(* ===== verification/TerminalSessions.v ===== *)
(** * Hub-side terminal sessions (hub/internal/grpcserver/terminalsessions.go).

    A session owns a 256-slot channel of events.  The agent's stream fills it ([DeliverData],
    [End]); one SSE handler, attached once, reads it; the HTTP handlers and the unattached-session
    timer remove it.  Closing the channel and recording the closure are one critical section. *)

From S2P Require Import Prelude GoStr Chan Pending.

Definition bytes : Type := string.

Inductive TerminalEvent :=
  | TerminalEventData (data : bytes)
  | TerminalEventExit (exitCode : Z) (error : string).

Record terminalSession := MkTerm {
  userID : string;
  executionUser : string;
  ch : nat;
  streaming : bool;
  closed : bool
}.

Record TerminalSessionInfo := MkInfo {
  UserID : string;
  ExecutionUser : string;
  Ch : nat;
  Closed : bool
}.

Record TerminalSessions := MkTerminals {
  sessions : gmap string terminalSession;
  t_heap : heap TerminalEvent
}.

Definition NewTerminalSessions : TerminalSessions := MkTerminals ∅ empty_heap.

Definition term_buffer : nat := 256.

Definition info_of (s : terminalSession) : TerminalSessionInfo :=
  MkInfo (userID s) (executionUser s) (ch s) (closed s).

Definition set_closed (s : terminalSession) : terminalSession :=
  MkTerm (userID s) (executionUser s) (ch s) (streaming s) true.
Definition set_streaming (s : terminalSession) : terminalSession :=
  MkTerm (userID s) (executionUser s) (ch s) true (closed s).

Definition Register (serverID sessionID user execUser : string) (ts : TerminalSessions)
  : option nat * TerminalSessions :=
  let key := makeKey serverID sessionID in
  match sessions ts !! key with
  | Some _ => (None, ts)
  | None =>
      let '(c, h) := make_chan term_buffer (t_heap ts) in
      (Some c, MkTerminals (<[key := MkTerm user execUser c false false]> (sessions ts)) h)
  end.

Definition Get (serverID sessionID : string) (ts : TerminalSessions) : option TerminalSessionInfo :=
  info_of <$> sessions ts !! makeKey serverID sessionID.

EXERCISE BRIEF —
Reproduce the entire listing word for word.

OUTPUT BELOW —
(* ===== verification/TerminalSessions.v ===== *)
(** * Hub-side terminal sessions (hub/internal/grpcserver/terminalsessions.go).

    A session owns a 256-slot channel of events.  The agent's stream fills it ([DeliverData],
    [End]); one SSE handler, attached once, reads it; the HTTP handlers and the unattached-session
    timer remove it.  Closing the channel and recording the closure are one critical section. *)

From S2P Require Import Prelude GoStr Chan Pending.

Definition bytes : Type := string.

Inductive TerminalEvent :=
  | TerminalEventData (data : bytes)
  | TerminalEventExit (exitCode : Z) (error : string).

Record terminalSession := MkTerm {
  userID : string;
  executionUser : string;
  ch : nat;
  streaming : bool;
  closed : bool
}.

Record TerminalSessionInfo := MkInfo {
  UserID : string;
  ExecutionUser : string;
  Ch : nat;
  Closed : bool
}.

Record TerminalSessions := MkTerminals {
  sessions : gmap string terminalSession;
  t_heap : heap TerminalEvent
}.

Definition NewTerminalSessions : TerminalSessions := MkTerminals ∅ empty_heap.

Definition term_buffer : nat := 256.

Definition info_of (s : terminalSession) : TerminalSessionInfo :=
  MkInfo (userID s) (executionUser s) (ch s) (closed s).

Definition set_closed (s : terminalSession) : terminalSession :=
  MkTerm (userID s) (executionUser s) (ch s) (streaming s) true.
Definition set_streaming (s : terminalSession) : terminalSession :=
  MkTerm (userID s) (executionUser s) (ch s) true (closed s).

Definition Register (serverID sessionID user execUser : string) (ts : TerminalSessions)
  : option nat * TerminalSessions :=
  let key := makeKey serverID sessionID in
  match sessions ts !! key with
  | Some _ => (None, ts)
  | None =>
      let '(c, h) := make_chan term_buffer (t_heap ts) in
      (Some c, MkTerminals (<[key := MkTerm user execUser c false false]> (sessions ts)) h)
  end.

Definition Get (serverID sessionID : string) (ts : TerminalSessions) : option TerminalSessionInfo :=
  info_of <$> sessions ts !! makeKey serverID sessionID.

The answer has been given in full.